▶ Data extracted from a collection:
============

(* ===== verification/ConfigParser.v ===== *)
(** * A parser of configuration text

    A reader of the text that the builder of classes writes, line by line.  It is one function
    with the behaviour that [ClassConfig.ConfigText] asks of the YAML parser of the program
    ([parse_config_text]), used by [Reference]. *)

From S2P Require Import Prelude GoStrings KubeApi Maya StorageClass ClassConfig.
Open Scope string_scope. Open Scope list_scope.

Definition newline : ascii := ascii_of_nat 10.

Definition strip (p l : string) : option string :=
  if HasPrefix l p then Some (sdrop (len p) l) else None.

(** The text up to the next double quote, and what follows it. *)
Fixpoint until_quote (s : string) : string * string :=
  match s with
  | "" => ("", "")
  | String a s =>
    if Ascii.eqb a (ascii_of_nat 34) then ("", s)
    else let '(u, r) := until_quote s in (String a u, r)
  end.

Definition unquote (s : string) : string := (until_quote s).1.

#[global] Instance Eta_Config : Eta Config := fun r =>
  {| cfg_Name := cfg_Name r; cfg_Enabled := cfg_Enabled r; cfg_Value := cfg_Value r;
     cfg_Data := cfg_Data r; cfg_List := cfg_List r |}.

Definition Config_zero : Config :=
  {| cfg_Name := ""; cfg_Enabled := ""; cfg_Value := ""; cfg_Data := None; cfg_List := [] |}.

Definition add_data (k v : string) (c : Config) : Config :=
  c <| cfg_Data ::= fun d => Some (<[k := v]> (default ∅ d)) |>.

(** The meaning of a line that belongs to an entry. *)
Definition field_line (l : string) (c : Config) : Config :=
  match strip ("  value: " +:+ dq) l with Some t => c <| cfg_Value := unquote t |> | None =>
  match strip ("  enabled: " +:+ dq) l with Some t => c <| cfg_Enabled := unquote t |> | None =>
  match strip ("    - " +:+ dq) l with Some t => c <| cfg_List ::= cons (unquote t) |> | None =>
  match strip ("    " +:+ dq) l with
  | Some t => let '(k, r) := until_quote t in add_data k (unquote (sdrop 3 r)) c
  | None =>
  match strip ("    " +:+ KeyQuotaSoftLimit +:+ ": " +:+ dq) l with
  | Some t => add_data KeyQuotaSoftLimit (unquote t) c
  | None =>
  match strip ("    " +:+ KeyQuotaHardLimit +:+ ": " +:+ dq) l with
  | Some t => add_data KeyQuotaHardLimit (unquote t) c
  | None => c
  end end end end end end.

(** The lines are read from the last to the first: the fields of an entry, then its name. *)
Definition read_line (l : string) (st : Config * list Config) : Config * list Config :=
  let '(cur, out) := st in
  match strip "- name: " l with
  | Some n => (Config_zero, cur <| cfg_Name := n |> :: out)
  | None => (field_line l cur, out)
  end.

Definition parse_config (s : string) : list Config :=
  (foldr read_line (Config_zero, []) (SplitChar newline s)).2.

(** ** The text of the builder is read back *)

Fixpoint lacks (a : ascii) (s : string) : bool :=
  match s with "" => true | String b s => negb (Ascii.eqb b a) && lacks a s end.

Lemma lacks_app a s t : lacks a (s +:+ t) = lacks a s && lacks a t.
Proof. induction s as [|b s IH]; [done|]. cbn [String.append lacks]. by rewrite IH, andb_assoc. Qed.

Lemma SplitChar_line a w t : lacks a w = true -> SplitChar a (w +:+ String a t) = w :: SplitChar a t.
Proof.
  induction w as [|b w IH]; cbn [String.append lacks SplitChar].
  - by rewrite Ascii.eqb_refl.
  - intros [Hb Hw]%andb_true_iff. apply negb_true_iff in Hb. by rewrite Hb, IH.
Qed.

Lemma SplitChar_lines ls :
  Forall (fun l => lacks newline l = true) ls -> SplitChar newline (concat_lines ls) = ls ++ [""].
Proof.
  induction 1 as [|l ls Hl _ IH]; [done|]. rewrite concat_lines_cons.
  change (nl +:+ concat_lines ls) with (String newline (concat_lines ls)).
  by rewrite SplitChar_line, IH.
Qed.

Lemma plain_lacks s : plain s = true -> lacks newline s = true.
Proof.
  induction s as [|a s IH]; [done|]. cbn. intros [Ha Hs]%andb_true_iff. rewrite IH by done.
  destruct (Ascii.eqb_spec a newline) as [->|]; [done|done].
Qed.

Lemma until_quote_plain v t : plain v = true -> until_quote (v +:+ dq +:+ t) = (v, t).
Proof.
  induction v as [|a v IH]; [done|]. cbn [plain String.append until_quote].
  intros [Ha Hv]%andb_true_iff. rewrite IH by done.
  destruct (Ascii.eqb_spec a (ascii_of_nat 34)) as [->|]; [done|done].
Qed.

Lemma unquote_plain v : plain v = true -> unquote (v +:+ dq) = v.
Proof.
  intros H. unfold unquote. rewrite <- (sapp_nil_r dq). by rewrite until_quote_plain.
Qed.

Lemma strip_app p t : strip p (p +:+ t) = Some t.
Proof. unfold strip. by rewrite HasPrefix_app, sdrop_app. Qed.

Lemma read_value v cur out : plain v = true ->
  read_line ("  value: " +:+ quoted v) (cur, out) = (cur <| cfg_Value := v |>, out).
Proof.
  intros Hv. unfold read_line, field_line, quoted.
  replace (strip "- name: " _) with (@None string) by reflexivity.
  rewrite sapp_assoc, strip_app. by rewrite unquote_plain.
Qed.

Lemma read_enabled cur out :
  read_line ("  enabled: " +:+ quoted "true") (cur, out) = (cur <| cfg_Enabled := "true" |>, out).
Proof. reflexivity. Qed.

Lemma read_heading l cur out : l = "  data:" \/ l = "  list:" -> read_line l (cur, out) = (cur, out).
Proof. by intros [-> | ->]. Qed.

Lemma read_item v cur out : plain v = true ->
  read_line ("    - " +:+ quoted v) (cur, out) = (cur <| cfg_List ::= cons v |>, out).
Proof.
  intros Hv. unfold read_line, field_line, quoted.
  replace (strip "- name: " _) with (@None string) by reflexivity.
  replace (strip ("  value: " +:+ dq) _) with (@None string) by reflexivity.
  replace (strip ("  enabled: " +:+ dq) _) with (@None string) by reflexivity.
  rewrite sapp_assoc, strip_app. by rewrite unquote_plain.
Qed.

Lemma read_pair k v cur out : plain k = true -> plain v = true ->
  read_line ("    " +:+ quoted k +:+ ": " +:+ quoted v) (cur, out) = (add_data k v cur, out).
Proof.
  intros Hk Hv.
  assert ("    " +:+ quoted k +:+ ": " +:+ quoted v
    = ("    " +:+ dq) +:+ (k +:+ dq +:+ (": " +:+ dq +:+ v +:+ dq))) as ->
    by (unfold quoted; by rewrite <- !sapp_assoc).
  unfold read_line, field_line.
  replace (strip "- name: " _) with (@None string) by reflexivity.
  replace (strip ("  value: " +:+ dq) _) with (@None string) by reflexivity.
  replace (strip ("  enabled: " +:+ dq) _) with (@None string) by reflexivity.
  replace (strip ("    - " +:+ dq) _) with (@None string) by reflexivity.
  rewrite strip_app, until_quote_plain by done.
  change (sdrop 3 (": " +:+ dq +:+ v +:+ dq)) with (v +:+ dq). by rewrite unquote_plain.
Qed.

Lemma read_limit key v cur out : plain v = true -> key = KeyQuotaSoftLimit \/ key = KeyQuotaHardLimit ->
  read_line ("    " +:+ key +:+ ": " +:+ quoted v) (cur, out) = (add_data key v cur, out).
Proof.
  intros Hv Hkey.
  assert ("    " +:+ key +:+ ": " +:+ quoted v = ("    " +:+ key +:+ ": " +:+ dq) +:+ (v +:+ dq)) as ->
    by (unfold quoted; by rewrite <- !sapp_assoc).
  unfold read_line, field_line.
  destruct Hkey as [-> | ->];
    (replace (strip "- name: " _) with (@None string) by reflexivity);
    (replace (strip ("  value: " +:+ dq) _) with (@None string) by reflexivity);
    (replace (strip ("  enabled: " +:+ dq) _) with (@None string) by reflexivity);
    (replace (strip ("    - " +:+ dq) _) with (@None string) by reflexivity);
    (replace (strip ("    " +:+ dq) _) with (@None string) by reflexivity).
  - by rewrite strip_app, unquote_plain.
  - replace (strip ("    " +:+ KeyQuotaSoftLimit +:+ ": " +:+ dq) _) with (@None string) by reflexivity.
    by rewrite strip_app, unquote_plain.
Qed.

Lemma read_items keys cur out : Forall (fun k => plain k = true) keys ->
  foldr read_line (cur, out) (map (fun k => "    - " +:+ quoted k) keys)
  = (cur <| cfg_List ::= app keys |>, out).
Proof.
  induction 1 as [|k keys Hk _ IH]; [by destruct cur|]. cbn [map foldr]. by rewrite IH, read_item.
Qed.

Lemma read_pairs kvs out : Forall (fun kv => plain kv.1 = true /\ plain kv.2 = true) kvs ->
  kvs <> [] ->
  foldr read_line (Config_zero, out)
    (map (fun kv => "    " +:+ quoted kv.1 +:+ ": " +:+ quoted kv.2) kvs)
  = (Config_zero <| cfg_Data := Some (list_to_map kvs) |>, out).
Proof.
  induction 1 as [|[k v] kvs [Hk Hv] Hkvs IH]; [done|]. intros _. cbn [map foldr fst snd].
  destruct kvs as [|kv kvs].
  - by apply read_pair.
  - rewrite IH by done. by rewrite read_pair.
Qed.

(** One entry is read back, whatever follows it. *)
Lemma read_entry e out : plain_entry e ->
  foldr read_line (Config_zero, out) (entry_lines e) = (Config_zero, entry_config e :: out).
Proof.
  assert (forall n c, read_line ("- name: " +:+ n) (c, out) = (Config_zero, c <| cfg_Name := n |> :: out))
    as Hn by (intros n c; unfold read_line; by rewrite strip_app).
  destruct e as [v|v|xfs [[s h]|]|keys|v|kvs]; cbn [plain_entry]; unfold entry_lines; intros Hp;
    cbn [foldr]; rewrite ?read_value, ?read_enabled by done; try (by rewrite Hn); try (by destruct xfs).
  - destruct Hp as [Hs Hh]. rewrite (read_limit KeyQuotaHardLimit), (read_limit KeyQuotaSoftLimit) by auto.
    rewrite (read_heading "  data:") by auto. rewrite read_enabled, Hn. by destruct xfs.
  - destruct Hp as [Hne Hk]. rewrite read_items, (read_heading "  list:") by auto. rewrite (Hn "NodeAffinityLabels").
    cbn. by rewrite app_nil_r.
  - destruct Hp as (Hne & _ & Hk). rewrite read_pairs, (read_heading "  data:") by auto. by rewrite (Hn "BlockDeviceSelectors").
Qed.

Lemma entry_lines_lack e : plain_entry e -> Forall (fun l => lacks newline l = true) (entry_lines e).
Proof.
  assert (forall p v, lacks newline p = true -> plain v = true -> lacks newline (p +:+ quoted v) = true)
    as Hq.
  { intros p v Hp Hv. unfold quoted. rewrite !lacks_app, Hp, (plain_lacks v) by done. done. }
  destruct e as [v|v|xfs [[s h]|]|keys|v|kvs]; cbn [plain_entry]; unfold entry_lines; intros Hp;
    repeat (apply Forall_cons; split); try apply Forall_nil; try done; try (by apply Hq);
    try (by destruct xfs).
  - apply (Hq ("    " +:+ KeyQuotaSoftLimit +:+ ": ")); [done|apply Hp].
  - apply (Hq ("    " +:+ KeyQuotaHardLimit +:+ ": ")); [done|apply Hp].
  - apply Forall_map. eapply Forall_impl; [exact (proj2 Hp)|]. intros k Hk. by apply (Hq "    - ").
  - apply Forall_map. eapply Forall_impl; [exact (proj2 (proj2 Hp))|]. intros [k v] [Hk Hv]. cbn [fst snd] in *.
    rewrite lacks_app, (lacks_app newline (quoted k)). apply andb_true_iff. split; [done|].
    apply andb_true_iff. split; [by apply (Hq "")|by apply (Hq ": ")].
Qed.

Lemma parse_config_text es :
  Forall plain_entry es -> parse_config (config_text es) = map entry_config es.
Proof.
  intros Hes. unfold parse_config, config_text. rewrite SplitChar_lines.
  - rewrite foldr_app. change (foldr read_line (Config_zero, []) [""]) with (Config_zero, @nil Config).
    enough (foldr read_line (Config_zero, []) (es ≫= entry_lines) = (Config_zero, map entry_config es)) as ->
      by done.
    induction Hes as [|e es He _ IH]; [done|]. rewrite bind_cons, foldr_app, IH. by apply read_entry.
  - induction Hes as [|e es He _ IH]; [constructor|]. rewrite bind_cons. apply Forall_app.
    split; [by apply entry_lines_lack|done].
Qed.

============

▶ YOUR INSTRUCTIONS:
What is the number of lines in the records that contain the string "keys"? Give only that number.

▶ REPLY:
6